> **Exercise objective**
The entries below are to be reproduced in full, exactly as written.

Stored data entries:
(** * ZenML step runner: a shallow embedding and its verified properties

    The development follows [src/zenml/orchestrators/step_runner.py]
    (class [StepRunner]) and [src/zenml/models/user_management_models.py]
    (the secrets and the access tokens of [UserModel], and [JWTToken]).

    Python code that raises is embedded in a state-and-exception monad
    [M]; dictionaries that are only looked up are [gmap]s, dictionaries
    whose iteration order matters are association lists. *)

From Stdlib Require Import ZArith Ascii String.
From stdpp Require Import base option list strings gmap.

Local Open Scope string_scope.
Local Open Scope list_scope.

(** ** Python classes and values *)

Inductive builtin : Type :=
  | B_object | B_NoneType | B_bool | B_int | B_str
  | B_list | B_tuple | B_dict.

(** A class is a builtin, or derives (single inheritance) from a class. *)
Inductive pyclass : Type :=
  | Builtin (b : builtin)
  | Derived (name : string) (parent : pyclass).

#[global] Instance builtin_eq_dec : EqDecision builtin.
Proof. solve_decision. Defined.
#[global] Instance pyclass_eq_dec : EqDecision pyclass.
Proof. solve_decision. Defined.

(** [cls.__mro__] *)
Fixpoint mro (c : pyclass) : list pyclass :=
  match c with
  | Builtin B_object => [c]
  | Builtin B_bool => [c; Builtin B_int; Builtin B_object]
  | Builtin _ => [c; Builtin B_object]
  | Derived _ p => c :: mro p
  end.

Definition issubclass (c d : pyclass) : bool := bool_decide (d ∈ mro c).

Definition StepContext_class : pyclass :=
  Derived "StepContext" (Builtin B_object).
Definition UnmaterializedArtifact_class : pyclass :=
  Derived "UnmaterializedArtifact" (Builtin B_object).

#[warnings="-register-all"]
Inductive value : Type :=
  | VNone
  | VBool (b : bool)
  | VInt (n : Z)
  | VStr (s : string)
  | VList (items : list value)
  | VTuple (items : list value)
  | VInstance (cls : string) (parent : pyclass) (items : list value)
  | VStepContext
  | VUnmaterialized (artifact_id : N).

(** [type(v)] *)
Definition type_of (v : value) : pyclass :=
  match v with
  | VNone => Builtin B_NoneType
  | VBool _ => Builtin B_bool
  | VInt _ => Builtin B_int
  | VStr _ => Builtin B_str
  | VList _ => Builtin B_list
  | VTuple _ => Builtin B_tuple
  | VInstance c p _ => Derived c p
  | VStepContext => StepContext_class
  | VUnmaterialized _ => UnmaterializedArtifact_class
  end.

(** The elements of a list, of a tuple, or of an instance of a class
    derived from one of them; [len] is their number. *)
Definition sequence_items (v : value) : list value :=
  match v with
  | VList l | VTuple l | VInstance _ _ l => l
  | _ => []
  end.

> **Response to the exercise**
(** * ZenML step runner: a shallow embedding and its verified properties

    The development follows [src/zenml/orchestrators/step_runner.py]
    (class [StepRunner]) and [src/zenml/models/user_management_models.py]
    (the secrets and the access tokens of [UserModel], and [JWTToken]).

    Python code that raises is embedded in a state-and-exception monad
    [M]; dictionaries that are only looked up are [gmap]s, dictionaries
    whose iteration order matters are association lists. *)

From Stdlib Require Import ZArith Ascii String.
From stdpp Require Import base option list strings gmap.

Local Open Scope string_scope.
Local Open Scope list_scope.

(** ** Python classes and values *)

Inductive builtin : Type :=
  | B_object | B_NoneType | B_bool | B_int | B_str
  | B_list | B_tuple | B_dict.

(** A class is a builtin, or derives (single inheritance) from a class. *)
Inductive pyclass : Type :=
  | Builtin (b : builtin)
  | Derived (name : string) (parent : pyclass).

#[global] Instance builtin_eq_dec : EqDecision builtin.
Proof. solve_decision. Defined.
#[global] Instance pyclass_eq_dec : EqDecision pyclass.
Proof. solve_decision. Defined.

(** [cls.__mro__] *)
Fixpoint mro (c : pyclass) : list pyclass :=
  match c with
  | Builtin B_object => [c]
  | Builtin B_bool => [c; Builtin B_int; Builtin B_object]
  | Builtin _ => [c; Builtin B_object]
  | Derived _ p => c :: mro p
  end.

Definition issubclass (c d : pyclass) : bool := bool_decide (d ∈ mro c).

Definition StepContext_class : pyclass :=
  Derived "StepContext" (Builtin B_object).
Definition UnmaterializedArtifact_class : pyclass :=
  Derived "UnmaterializedArtifact" (Builtin B_object).

#[warnings="-register-all"]
Inductive value : Type :=
  | VNone
  | VBool (b : bool)
  | VInt (n : Z)
  | VStr (s : string)
  | VList (items : list value)
  | VTuple (items : list value)
  | VInstance (cls : string) (parent : pyclass) (items : list value)
  | VStepContext
  | VUnmaterialized (artifact_id : N).

(** [type(v)] *)
Definition type_of (v : value) : pyclass :=
  match v with
  | VNone => Builtin B_NoneType
  | VBool _ => Builtin B_bool
  | VInt _ => Builtin B_int
  | VStr _ => Builtin B_str
  | VList _ => Builtin B_list
  | VTuple _ => Builtin B_tuple
  | VInstance c p _ => Derived c p
  | VStepContext => StepContext_class
  | VUnmaterialized _ => UnmaterializedArtifact_class
  end.

(** The elements of a list, of a tuple, or of an instance of a class
    derived from one of them; [len] is their number. *)
Definition sequence_items (v : value) : list value :=
  match v with
  | VList l | VTuple l | VInstance _ _ l => l
  | _ => []
  end.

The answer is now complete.